No friend but the mountains: Writing from Manus Prison by Behrouz Boochani
Picador, 2018. ISBN 9781760555382
(Age: Senior secondary - Adult) Highly recommended. Non-fiction.
Writing from Manus Prison, "Behrouz is convinced that the general
public have yet to grasp the horrors of systemic torture integral to
the detention system". However, don't expect a refugee memoir
designed to draw your sympathy. This book fits more among works of
world prison literature. The men on Manus are subjected to a
Kyriarchal system that is built around domination, oppression, and
submission. Basic instincts of hunger and survival come to the fore,
and the humiliation of constantly queueing and waiting in the heat
for food, for toilets, for cigarettes, for telephone time, for
medical treatment, means that sometimes some people push themselves
forward and sometimes other people are trampled over. The cruelty
and meaninglessness of the rules defies any understanding, and seems
designed only to take away any sense of agency and to break the
men's spirits.
Boochani describes a day when desperate for some amusement someone
manages to use a permanent marker to draw a backgammon board on a
table and the men start to play, using lids from water bottles as
counters. Instantly the guards cross out the game and write over it
"Games Prohibited".
One man, "The Father Of The Month's-Old Child" has heard news that
his own father may be approaching death and desperately seeks to
move forward in the telephone queue in order to phone him. People
show him sympathy and he is allowed to move forward, but the
Australian guard will not hear his appeals - he is told 'these are
the rules and it's not possible'. Three days later, The Father Of
The Month's-Old Child finally has his turn only to learn that his
father has died. His distress and anger, smashing the phone against
the wall, leads him to be beaten and sent to solitary confinement.
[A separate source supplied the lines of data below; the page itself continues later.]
(* ===== verification/Join.v ===== *)
(** Joining a cluster (src/pkg/daemon/daemon.go): invite tokens in addresses,
    the line-based join protocol and its leader side, one-time join invites,
    join-request tickets and recruiting, bootstrapping, and adding learners. *)

From S2P Require Import Prelude Store StoreLogic SystemKeys Payloads LogRecord Txn Hex Fsm Events Stream Quota Session Node Acl Forward Dial.
#[local] Open Scope Z_scope.

Definition JoinProtocolID : bytes := bs "/libp2p-kv-raft/join/1.0.0".
Definition RecruitProtocolID : bytes := bs "/libp2p-kv-raft/recruit/1.0.0".

(** * Lines *)

Definition newline : byte := Byte.x0a.
Definition space : byte := Byte.x20.

(** The bytes before the first newline, if there is one. *)
Fixpoint cut_newline (s : bytes) : option bytes :=
  match s with
  | [] => None
  | c :: s' => if byte_eqb c newline then Some [] else (fun l => c :: l) <$> cut_newline s'
  end.

Definition dropCR (l : bytes) : bytes :=
  match reverse l with c :: r => if byte_eqb c Byte.x0d then reverse r else l | [] => l end.

(** [bufio.NewScanner(s)] and its first [Scan]: [None] at the end of input, an
    error for a line that does not fit the 64 KiB buffer. *)
Definition scanLine (s : bytes) : gores (option bytes) :=
  match cut_newline s with
  | Some l => if blen l <? 65536 then Ret (Some (dropCR l)) else Fail (Errorf "bufio.Scanner: token too long")
  | None =>
    if blen s =? 0 then Ret None
    else if blen s <? 65536 then Ret (Some (dropCR s)) else Fail (Errorf "bufio.Scanner: token too long")
  end.

(** * Invite tokens in addresses *)

(** [strings.IndexByte(s, '#')] with the text on both sides. *)
Fixpoint cut_hash (s : bytes) : option (bytes * bytes) :=
  match s with
  | [] => None
  | c :: s' =>
    if byte_eqb c Byte.x23 then Some ([], s')
    else match cut_hash s' with Some (a, b) => Some (c :: a, b) | None => None end
  end.

Definition splitInviteToken (addr : bytes) : gores (bytes * bytes) :=
  match cut_hash addr with
  | None => Ret (addr, [])
  | Some (clean, hex) =>
    token ← wrap_err "invalid invite token in %q: %w" (hex_decode hex);
    Ret (clean, token)
  end.

(** [strings.CutSuffix(s, " learner")] *)
Definition cut_suffix (suffix s : bytes) : option bytes :=
  match cut_prefix (reverse suffix) (reverse s) with
  | Some r => Some (reverse r)
  | None => None
  end.

(** * The join request line *)

Definition suffrageWord (s : ServerSuffrage) : bytes := match s with Nonvoter => bs "learner" | _ => bs "voter" end.

(** The line [join] and [forwardJoin] send. *)
Definition joinLine (peer addr : bytes) (suffrage : ServerSuffrage) (inviteToken : bytes) : bytes :=
  peer ++ [space] ++ addr ++ [space] ++ suffrageWord suffrage ++
  (if 0 <? blen inviteToken then [space] ++ hex_encode inviteToken else []) ++ [newline].

Record joinRequest : Type := mkJoinRequest {
  joinPeer : bytes;
  joinAddr : bytes;
  joinSuffrage : ServerSuffrage;
  joinToken : bytes;
}.

Definition parseSuffrage (word : bytes) : gores ServerSuffrage :=
  if bytes_eqb word (bs "voter") then Ret Voter
  else if bytes_eqb word (bs "learner") then Ret Nonvoter
  else Fail (Errorf "unknown suffrage %q").

Definition joinFields (peer addr word tokenHex : bytes) : gores joinRequest :=
  suffrage ← parseSuffrage word;
  token ← (if bytes_eqb tokenHex [] then Ret [] else wrap_err "invalid invite token %q: %w" (hex_decode tokenHex));
  Ret (mkJoinRequest peer addr suffrage token).

(** [input] is what the stream delivers. *)
Definition parseJoinRequest (input : bytes) : gores joinRequest :=
  line ← scanLine input;
  match line with
  | None => Fail (Errorf "empty join request")
  | Some line =>
    match Fields line with
    | [peer; addr] => joinFields peer addr (bs "voter") []
    | [peer; addr; word] => joinFields peer addr word []
    | [peer; addr; word; tokenHex] => joinFields peer addr word tokenHex
    | _ => Fail (Errorf "expected <peer-id> <multiaddr> [voter|learner] [inviteToken], got %q")
    end
  end.

(** * Join-request tickets *)

Definition setJoinRequestToken (token : bytes) : D unit := modify (set_token token).

Definition cancelJoinRequestToken (token : bytes) : D unit :=
  pending ← gets njoinToken;
  if bytes_eqb pending token then modify (set_token []) else mret tt.

Definition consumeJoinRequestToken (token : bytes) : D bool :=
  pending ← gets njoinToken;
  _ ← modify (set_token []);
  mret ((0 <? blen pending) && bytes_eqb pending token).

(** [initRaft]: the raft instance, made by the library on first use. *)
Definition initRaft : D unit := fun n =>
  match nraft n with
  | Some _ => (n, Ret tt)
  | None =>
    match ninits n with
    | Some rf :: rest => (set_raft (Some rf) (nviews n) rest n, Ret tt)
    | _ => (set_raft None (nviews n) (tail (ninits n)) n, Fail (Errorf "daemon: create raft node: %w"))
    end
  end.

Section Join.
Context `{Env}.

(** * The leader's side *)

Definition consumeJoinInvite (token : bytes) : D ServerSuffrage :=
  '(res, _) ← wrapD "invite: %w" (raftApply (EncodeCommand OpConsumeInvite (JoinInviteKey token) []));
  match res with
  | inr err => liftD (Fail (Wrapf "invalid or already-used invite: %w" err))
  | inl value =>
    sf ← liftD (wrap_err "invite: %w" (DecodeJoinInviteRecord value));
    mret (if byte_eqb sf SuffrageLearner then Nonvoter else Voter)
  end.

Definition lodgeJoinRequest (peer addr : bytes) (suffrage : ServerSuffrage) : D bytes :=
  let sf := match suffrage with Nonvoter => SuffrageLearner | _ => SuffrageVoter end in
  r ← tryD (handleSetForward (SystemKey KindClusterJoin StatusPending peer) (json_join addr sf) true);
  mret (match r with inr err => ERR ++ Error err | inl _ => bs "PENDING" end).

Definition admitOrLodgeJoin (req : joinRequest) : D bytes :=
  if 0 <? blen (joinToken req) then
    granted ← tryD (consumeJoinInvite (joinToken req));
    match granted with
    | inr err => mret (ERR ++ Error err)
    | inl suffrage => addServerLine (joinPeer req) (joinAddr req) suffrage
    end
  else if negb RequireConfirmForJoin then addServerLine (joinPeer req) (joinAddr req) (joinSuffrage req)
  else lodgeJoinRequest (joinPeer req) (joinAddr req) (joinSuffrage req).

(** The answer line of a stream handler, newline included. *)
Definition answerln (line : bytes) : bytes := line ++ [newline].

Definition forwardJoin (leaderID peer addr : bytes) (suffrage : ServerSuffrage) (inviteToken : bytes) : D bytes :=
  r ← wrapD "open forward-join stream to leader %s: %w"
        (dialForward leaderID ForwardJoinProtocolID (joinLine peer addr suffrage inviteToken));
  match r with
  | DialFailed => fail "open forward-join stream to leader %s: %w"
  | WriteFailed => fail "write to leader %s: %w"
  | CloseFailed => fail "close write to leader %s: %w"
  | ReadFailed => fail "read response from leader %s: %w"
  | Reply resp _ =>
    line ← liftD (wrap_err "read response from leader %s: %w" (scanLine resp));
    match line with
    | None => fail "no response from leader %s"
    | Some line => mret line
    end
  end.

Definition knownLeader (rf : option Raft) : bytes := match rf with Some rf => LeaderID rf | None => [] end.

Definition handleJoinStream (input : bytes) : D bytes :=
  match parseJoinRequest input with
  | Panic => liftD Panic
  | Fail err => mret (answerln (ERR ++ Error (Wrapf "malformed join request: %v" err)))
  | Ret req =>
    rf ← gets nraft;
    if leads rf then line ← admitOrLodgeJoin req; mret (answerln line) else
    let leaderID := knownLeader rf in
    if bytes_eqb leaderID [] then mret (answerln (bs "ERR: not leader")) else
    r ← tryD (forwardJoin leaderID (joinPeer req) (joinAddr req) (joinSuffrage req) (joinToken req));
    mret (answerln (match r with
                    | inl line => line
                    | inr err => ERR ++ Error (Wrapf "forward join: %v" err)
                    end))
  end.

Definition handleForwardJoinStream (input : bytes) : D bytes :=
  match parseJoinRequest input with
  | Panic => liftD Panic
  | Fail err => mret (answerln (ERR ++ Error (Wrapf "malformed join request: %v" err)))
  | Ret req =>
    rf ← gets nraft;
    if negb (leads rf) then mret (answerln (ERR ++ notLeaderAnswer)) else
    line ← admitOrLodgeJoin req;
    mret (answerln line)
  end.

(** * The joining side *)

Definition join (leaderAddr : bytes) (suffrage : ServerSuffrage) (inviteToken : bytes) : D bytes :=
  _ ← awaitRelayAddr;
  info ← liftD (addrInfo leaderAddr);
  _ ← wrapD "connect to leader %s: %w" connectWithRetry;
  selfAddr ← firstAdvertisedOnStream;
  r ← exchange JoinProtocolID (infoID info) (joinLine peerID selfAddr suffrage inviteToken);
  match r with
  | DialFailed => fail "open join stream to leader %s: %w"
  | WriteFailed => fail "send join request: %w"
  | CloseFailed => fail "close join request: %w"
  | ReadFailed => fail "read join response: %w"
  | Reply resp _ =>
    line ← liftD (wrap_err "read join response: %w" (scanLine resp));
    match line with
    | None => fail "no response from leader %s"
    | Some line =>
      if bytes_eqb line (bs "OK") then mret (bs "ok")
      else if bytes_eqb line (bs "PENDING") then mret (bs "pending")
      else fail "leader rejected join: %s"
    end
  end.

Definition resolveAddr (addr : bytes) : gores bytes := if IsMultiaddr addr then Ret addr else ResolveAddress addr.

Definition handleAdd (leaderPeerID : bytes) : D bytes :=
  _ ← wrapD "init raft: %w" initRaft;
  let '(leaderPeerID, suffrage) :=
    match cut_suffix (bs " learner") leaderPeerID with
    | Some rest => (rest, Nonvoter)
    | None => (leaderPeerID, Voter)
    end in
  if bytes_eqb leaderPeerID [] then
    selfAddr ← firstAdvertised;
    _ ← wrapD "bootstrap: %w" (changeConfig (BootstrapCluster peerID selfAddr));
    _ ← wrapD "await self-election: %w" awaitLeader;
    _ ← wrapD "bootstrap reserved groups: %w" ensureReservedGroups;
    _ ← wrapD "bootstrap default public command: %w" ensureDefaultPublicCommand;
    mret peerID
  else
    '(leaderPeerID, inviteToken) ← liftD (splitInviteToken leaderPeerID);
    leaderAddr ← liftD (resolveAddr leaderPeerID);
    status ← wrapD "join: %w" (join leaderAddr suffrage inviteToken);
    mret (peerID ++ [space] ++ status).

(** * Learners *)

Definition handleAddLearner (peer addr : bytes) : D bytes :=
  if bytes_eqb peer [] || bytes_eqb addr [] then fail "client add: missing peer id or multiaddr" else
  rf ← gets nraft;
  if leads rf then
    line ← addServerLine peer addr Nonvoter;
    match cut_prefix ERR line with
    | Some _ => fail "%s"
    | None => mret peerID
    end
  else
    let leaderID := knownLeader rf in
    if bytes_eqb leaderID [] then fail "client add: not leader and no leader known" else
    line ← wrapD "client add: forward: %w" (forwardJoin leaderID peer addr Nonvoter []);
    match cut_prefix ERR line with
    | Some _ => fail "%s"
    | None => mret peerID
    end.

Definition handleAddDispatch (claimedPeerId : Z) (addr : field) (remote : bytes) : D bytes :=
  reg ← gets nregistry;
  match Lookup claimedPeerId reg with
  | None => fail "no peer id registered under id %d -- send SetKey first"
  | Some joinPeerID =>
    if negb (bytes_eqb remote []) && negb (bytes_eqb joinPeerID remote)
    then fail "add: claimed peer id %q does not match the authenticated connection identity %s" else
    addr ← liftD (rd addr);
    handleAddLearner joinPeerID addr
  end.

(** * Recruiting *)

Definition mintJoinInvite (suffrage : byte) : D bytes :=
  token ← wrapD "generate invite token: %w" randomBytes;
  _ ← handleConfirmForward OpSet (JoinInviteKey token) (EncodeJoinInviteRecord suffrage) true;
  mret token.

Definition recruitLine (selfAddr inviteToken correlationToken : bytes) : bytes :=
  selfAddr ++ [space] ++ hex_encode inviteToken ++ [space] ++ hex_encode correlationToken ++ [newline].

Definition dialAndPushRecruit (ticket : bytes) (suffrage : byte) : D bytes :=
  '(deviceAddr, correlationToken) ← liftD (splitInviteToken ticket);
  if blen correlationToken =? 0 then fail "recruit: ticket %q missing a correlation token" else
  if bytes_eqb deviceAddr [] then fail "recruit: ticket %q has no device address" else
  inviteToken ← wrapD "recruit: mint join invite: %w" (mintJoinInvite suffrage);
  addr ← liftD (wrap_err "recruit: resolve ticket address %q: %w" (resolveAddr deviceAddr));
  info ← liftD (addrInfo addr);
  _ ← wrapD "connect to %s: %w" connectWithRetry;
  selfAddr ← firstAdvertisedOnStream;
  r ← exchange RecruitProtocolID (infoID info) (recruitLine selfAddr inviteToken correlationToken);
  match r with
  | DialFailed => fail "open recruit stream to %s: %w"
  | WriteFailed => fail "recruit: write to %s: %w"
  | CloseFailed => fail "recruit: close write to %s: %w"
  | ReadFailed => fail "recruit: read response from %s: %w"
  | Reply resp _ =>
    line ← liftD (wrap_err "recruit: read response from %s: %w" (scanLine resp));
    match line with
    | None => fail "no response from %s"
    | Some line =>
      match cut_prefix (bs "OK ") line with
      | Some rest => mret rest
      | None => fail "recruit rejected: %s"
      end
    end
  end.

(** The recruited device; [recordRecruitedMembership] afterwards only updates
    the machine's registry file. *)
Definition handleRecruitStream (input : bytes) : D bytes :=
  match scanLine input with
  | Panic => liftD Panic
  | Fail _ | Ret None => mret (answerln (bs "ERR: no request line"))
  | Ret (Some line) =>
    match Fields line with
    | [leaderAddr; inviteTokenHex; correlationHex] =>
      match hex_decode correlationHex with
      | Panic => liftD Panic
      | Fail _ => mret (answerln (bs "ERR: invalid correlation token"))
      | Ret correlationToken =>
        known ← consumeJoinRequestToken correlationToken;
        if negb (known : bool) then mret (answerln (bs "ERR: unknown or already-used join request ticket")) else
        r ← tryD (handleAdd (leaderAddr ++ [Byte.x23] ++ inviteTokenHex));
        mret (answerln (match r with inl result => bs "OK " ++ result | inr err => ERR ++ Error err end))
      end
    | _ => mret (answerln (bs "ERR: malformed request"))
    end
  end.
End Join.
We meet many different characters, there are no names; Boochani
names them by their personality. The Smiling Youth scratching his
mosquito bitten legs, dies from the infection - he is Hamid Khazaei.
The Gentle Giant caught in the prison riot of February 2014 is
brutally killed by officers - he is Reza Barati. These are but two
stories - others have also lost their lives on Manus and Nauru.
Boochani's book was written in Farsi as thousands of phone text
messages and then translated by Omid Tofighian, lecturer and
researcher based at the American University of Cairo and University
of Sydney. Tofighian has an understanding of the rich tradition of
Kurdish folklore and Persian literature that imbue Boochani's
writing, and in places found it best to translate prose as poetry -
these become very emotive passages in the book.
Behrouz Boochani remains on Manus - he survived near drowning on the
treacherous voyage to Australia and has been illegally detained
since 2013. He does not know what his future holds. But his book
speaks for all the imprisoned refugees and bears witness to the
cruelty of Australia's detention system.